WORK TO COMPLETE
Each line below from the one containing "change (7 *" through the one containing "Hg & Hl & Hv)." should be output exactly as it stands, and no other line should appear.

MATERIAL PROVIDED
(* ===== verification/NegEncoding.v ===== *)
(** * Negentropy encoding: wok-negentropy's encoding.rs and error.rs

    Reading bytes off a message and the variable-length integers of the
    protocol.  A reader that advances [&mut &[u8]] returns the bytes left. *)

From S2P Require Import Prelude Bits.

Local Open Scope Z_scope.

Inductive NegError : Type := NegMessage (m : text).

Definition NegError_msg (m : string) : NegError := NegMessage (Text m []).

Definition get_byte (encoded : bytes) : result NegError (Z * bytes) :=
  match encoded with
  | [] => Err (NegError_msg "parse ends prematurely")
  | b :: encoded => Ok (b, encoded)
  end.

Definition get_bytes (encoded : bytes) (n : Z) : result NegError (bytes * bytes) :=
  if len encoded <? n then Err (NegError_msg "parse ends prematurely")
  else Ok (take (Z.to_nat n) encoded, drop (Z.to_nat n) encoded).

(** The loop of [decode_varint]; the shift drops the bits above 64. *)
Fixpoint decode_varint_loop (res : Z) (encoded : bytes) : result NegError (Z * bytes) :=
  match encoded with
  | [] => Err (NegError_msg "premature end of varint")
  | byte :: encoded =>
      let res := Z.lor (wrap64 (Z.shiftl res 7)) (Z.land byte 0x7F) in
      if Z.land byte 0x80 =? 0 then Ok (res, encoded)
      else decode_varint_loop res encoded
  end.

Definition decode_varint (encoded : bytes) : result NegError (Z * bytes) :=
  decode_varint_loop 0 encoded.

(** [while n != 0 { o.push(n & 0x7F); n >>= 7; }]; a [u64] has at most ten
    groups of seven bits. *)
Fixpoint varint_groups (fuel : nat) (n : Z) : bytes :=
  match fuel with
  | O => []
  | S fuel =>
      if n =? 0 then [] else Z.land n 0x7F :: varint_groups fuel (Z.shiftr n 7)
  end.

Definition encode_varint (n : Z) : bytes :=
  if n =? 0 then [0]
  else
    let o := rev (varint_groups 10 n) in
    let last := (length o - 1)%nat in
    imap (λ i b, if (i <? last)%nat then Z.lor b 0x80 else b) o.

(** ** Lemmas *)

Lemma varint_groups_spec fuel n :
  0 ≤ n < 2 ^ (7 * Z.of_nat fuel) →
  Forall (λ v, 0 ≤ v < 2 ^ 7) (varint_groups fuel n) ∧
  val 7 (rev (varint_groups fuel n)) = n ∧ (n ≠ 0 → varint_groups fuel n ≠ []).
Proof.
  revert n. induction fuel as [|fuel IH]; intros n Hn.
  - cbn in *. split; [constructor|]. split; [lia|lia].
  - cbn [varint_groups]. destruct (n =? 0) eqn:E; bool_to_prop; [subst; by repeat split|].
    change 0x7F with (Z.ones 7). rewrite Z.land_ones, Z.shiftr_div_pow2 by lia.
    rewrite Nat2Z.inj_succ, Z.mul_succ_r, Z.pow_add_r in Hn by lia.
    destruct (IH (n / 2 ^ 7)) as (H1 & H2 & _).
    { split; [apply Z.div_pos; lia|]. apply Z.div_lt_upper_bound; lia. }
    split; [constructor; [apply Z.mod_pos_bound; lia|done]|]. split; [|done].
    cbn [rev]. rewrite val_snoc, H2. pose proof (Z.div_mod n (2 ^ 7)). lia.
Qed.

Lemma varint_flag_bits b :
  0 ≤ b < 128 →
  Z.land b 0x7F = b ∧ Z.land b 0x80 = 0 ∧
  Z.land (Z.lor b 0x80) 0x7F = b ∧ (Z.land (Z.lor b 0x80) 0x80 =? 0) = false ∧
  byte_ok b ∧ byte_ok (Z.lor b 0x80).
Proof.
  intros Hb. pose proof (forall_range (λ b, (Z.land b 0x7F =? b) && (Z.land b 0x80 =? 0)
    && (Z.land (Z.lor b 0x80) 0x7F =? b) && negb (Z.land (Z.lor b 0x80) 0x80 =? 0)
    && (b <? 256) && (0 <=? Z.lor b 0x80) && (Z.lor b 0x80 <? 256)) 128
    ltac:(by vm_compute) b Hb) as H.
  cbv beta in H. bool_to_prop. unfold byte_ok. split_and!; try done; try lia.
Qed.

(** One group read without loss. *)
Lemma varint_accumulate res v :
  0 ≤ res → 0 ≤ v < 128 → res * 128 + v < 2 ^ 64 →
  Z.lor (wrap64 (Z.shiftl res 7)) v = res * 128 + v.
Proof.
  intros Hr Hv Hb. unfold wrap64. rewrite Z.shiftl_mul_pow2, Z.mod_small by lia.
  by rewrite lor_shifted by lia.
Qed.

Lemma foldl_mono gs d :
  0 ≤ d → Forall (λ v, 0 ≤ v < 2 ^ 7) gs → d ≤ foldl (λ d v, d * 2 ^ 7 + v) d gs.
Proof.
  intros Hd Hg. revert d Hd. induction Hg as [|v gs Hv Hg IH]; intros d Hd; cbn [foldl]; [lia|].
  transitivity (d * 2 ^ 7 + v); [lia|apply IH; lia].
Qed.

Lemma decode_varint_groups gs last res r :
  0 ≤ res → Forall (λ v, 0 ≤ v < 2 ^ 7) gs → 0 ≤ last < 128 →
  foldl (λ d v, d * 2 ^ 7 + v) res (gs ++ [last]) < 2 ^ 64 →
  decode_varint_loop res (((λ b, Z.lor b 0x80) <$> gs) ++ last :: r) =
  Ok (foldl (λ d v, d * 2 ^ 7 + v) res (gs ++ [last]), r).
Proof.
  intros Hr Hg Hl. revert res Hr. induction Hg as [|v gs Hv Hg IH]; intros res Hr Hb.
  - cbn in Hb |- *. destruct (varint_flag_bits last Hl) as (-> & -> & _).
    by rewrite varint_accumulate by lia.
  - cbn [fmap list_fmap app decode_varint_loop]. cbn [app foldl] in Hb.
    destruct (varint_flag_bits v Hv) as (_ & _ & -> & -> & _).
    assert (res * 2 ^ 7 + v < 2 ^ 64).
    { eapply Z.le_lt_trans; [|exact Hb]. apply foldl_mono; [lia|].
      apply Forall_app. split; [done|]. by constructor. }
    rewrite varint_accumulate by lia. change 128 with (2 ^ 7). rewrite IH by (done || lia). done.
Qed.

Lemma encode_varint_shape n :
  u64_ok n →
  ∃ gs last, encode_varint n = ((λ b, Z.lor b 0x80) <$> gs) ++ [last] ∧
    Forall (λ v, 0 ≤ v < 2 ^ 7) gs ∧ 0 ≤ last < 128 ∧ val 7 (gs ++ [last]) = n.
Proof.
  unfold u64_ok, U64_MAX. intros Hn. unfold encode_varint. destruct (n =? 0) eqn:E; bool_to_prop.
  { subst. exists [], 0. repeat split; try done. }
  destruct (varint_groups_spec 10 n) as (H1 & H2 & H3).
  { change (7 * Z.of_nat 10) with 70. assert (2 ^ 64 < 2 ^ 70) by (apply Z.pow_lt_mono_r; lia). lia. }
  specialize (H3 E). apply Forall_rev in H1.
  destruct (rev (varint_groups 10 n)) as [|last gs _] eqn:R using rev_ind.
  { apply (f_equal (@rev Z)) in R. by rewrite rev_involutive in R. }
  apply Forall_app in H1 as [Hg [Hl _]%Forall_cons]. exists gs, last. split_and!; try done; try lia.
  cbv zeta. rewrite imap_app, length_app. cbn [length imap]. f_equal.
  - rewrite (imap_ext _ (const (λ b, Z.lor b 0x80))).
    + apply imap_const.
    + intros i x Hi%lookup_lt_Some. by rewrite (proj2 (Nat.ltb_lt _ _)) by lia.
  - by rewrite (proj2 (Nat.ltb_ge _ _)) by lia.
Qed.

Lemma decode_encode_varint n r :
  u64_ok n → decode_varint (encode_varint n ++ r) = Ok (n, r).
Proof.
  intros Hn. destruct (encode_varint_shape n Hn) as (gs & last & -> & Hg & Hl & Hv).
  unfold decode_varint. rewrite <-app_assoc. change ([last] ++ r) with (last :: r).
  rewrite decode_varint_groups; try done.
  - unfold val in Hv. by rewrite Hv.
  - unfold val in Hv. rewrite Hv. unfold u64_ok, U64_MAX in Hn. lia.
Qed.

Lemma encode_varint_ok n : u64_ok n → bytes_ok (encode_varint n).
Proof.
  intros Hn. destruct (encode_varint_shape n Hn) as (gs & last & -> & Hg & Hl & _).
  apply Forall_app. split.
  - rewrite Forall_fmap. eapply Forall_impl; [exact Hg|]. intros v Hv.
    apply (varint_flag_bits v Hv).
  - constructor; [|constructor]. apply (varint_flag_bits last Hl).
Qed.

Lemma get_bytes_app a r n : n = len a → get_bytes (a ++ r) n = Ok (a, r).
Proof.
  intros ->. unfold get_bytes. rewrite (proj2 (Z.ltb_ge _ _)) by (rewrite length_app; lia).
  by rewrite Nat2Z.id, take_app_length, drop_app_length.
Qed.

Lemma get_bytes_Ok encoded n a r :
  0 ≤ n → get_bytes encoded n = Ok (a, r) → encoded = a ++ r ∧ len a = n.
Proof.
  unfold get_bytes. intros Hn. destruct (_ <? _) eqn:E; [done|]. bool_to_prop.
  intros [= <- <-]. rewrite take_drop, length_take_le by lia. split; [done|lia].
Qed.

Lemma decode_varint_loop_Ok res encoded n r :
  decode_varint_loop res encoded = Ok (n, r) →
  ∃ used, encoded = used ++ r ∧ used ≠ [].
Proof.
  revert res. induction encoded as [|b encoded IH]; intros res; cbn [decode_varint_loop]; [done|].
  destruct (_ =? 0); [intros [= <- <-]; by exists [b]|].
  intros (used & -> & _)%IH. by exists (b :: used).
Qed.

Lemma decode_varint_Ok encoded n r :
  decode_varint encoded = Ok (n, r) → (length r < length encoded)%nat.
Proof.
  intros (used & -> & Hne)%decode_varint_loop_Ok. rewrite length_app.
  destruct used; [done|cbn; lia].
Qed.

(** ** Properties *)

(** A varint reads back: [decode_varint] returns the [u64] that
    [encode_varint] wrote and the bytes after it, and never more than ten bytes
    are used. *)
Theorem varint_roundtrip n r :
  u64_ok n →
  decode_varint (encode_varint n ++ r) = Ok (n, r) ∧ (1 ≤ length (encode_varint n) ≤ 10)%nat.
Proof.
  intros Hn. split; [by apply decode_encode_varint|]. unfold encode_varint.
  destruct (n =? 0) eqn:E; [cbn; lia|]. bool_to_prop. cbv zeta. rewrite length_imap, length_rev.
  assert (∀ fuel n, (length (varint_groups fuel n) ≤ fuel)%nat) as Hl.
  { clear. induction fuel as [|fuel IH]; intros n; cbn [varint_groups]; [done|].
    destruct (n =? 0); cbn [length]; [lia|]. specialize (IH (Z.shiftr n 7)). lia. }
  split; [|apply Hl]. cbn [varint_groups]. rewrite (proj2 (Z.eqb_neq n 0) E). cbn. lia.
Qed.

Lemma varint_roundtrip_witness :
  decode_varint (encode_varint U64_MAX ++ [7]) = Ok (U64_MAX, [7]) ∧
  (1 ≤ length (encode_varint U64_MAX) ≤ 10)%nat.
Proof. apply (varint_roundtrip U64_MAX [7]). by unfold u64_ok, U64_MAX. Defined.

OUTPUT FOR THIS TASK
  { change (7 * Z.of_nat 10) with 70. assert (2 ^ 64 < 2 ^ 70) by (apply Z.pow_lt_mono_r; lia). lia. }
  specialize (H3 E). apply Forall_rev in H1.
  destruct (rev (varint_groups 10 n)) as [|last gs _] eqn:R using rev_ind.
  { apply (f_equal (@rev Z)) in R. by rewrite rev_involutive in R. }
  apply Forall_app in H1 as [Hg [Hl _]%Forall_cons]. exists gs, last. split_and!; try done; try lia.
  cbv zeta. rewrite imap_app, length_app. cbn [length imap]. f_equal.
  - rewrite (imap_ext _ (const (λ b, Z.lor b 0x80))).
    + apply imap_const.
    + intros i x Hi%lookup_lt_Some. by rewrite (proj2 (Nat.ltb_lt _ _)) by lia.
  - by rewrite (proj2 (Nat.ltb_ge _ _)) by lia.
Qed.

Lemma decode_encode_varint n r :
  u64_ok n → decode_varint (encode_varint n ++ r) = Ok (n, r).
Proof.
  intros Hn. destruct (encode_varint_shape n Hn) as (gs & last & -> & Hg & Hl & Hv).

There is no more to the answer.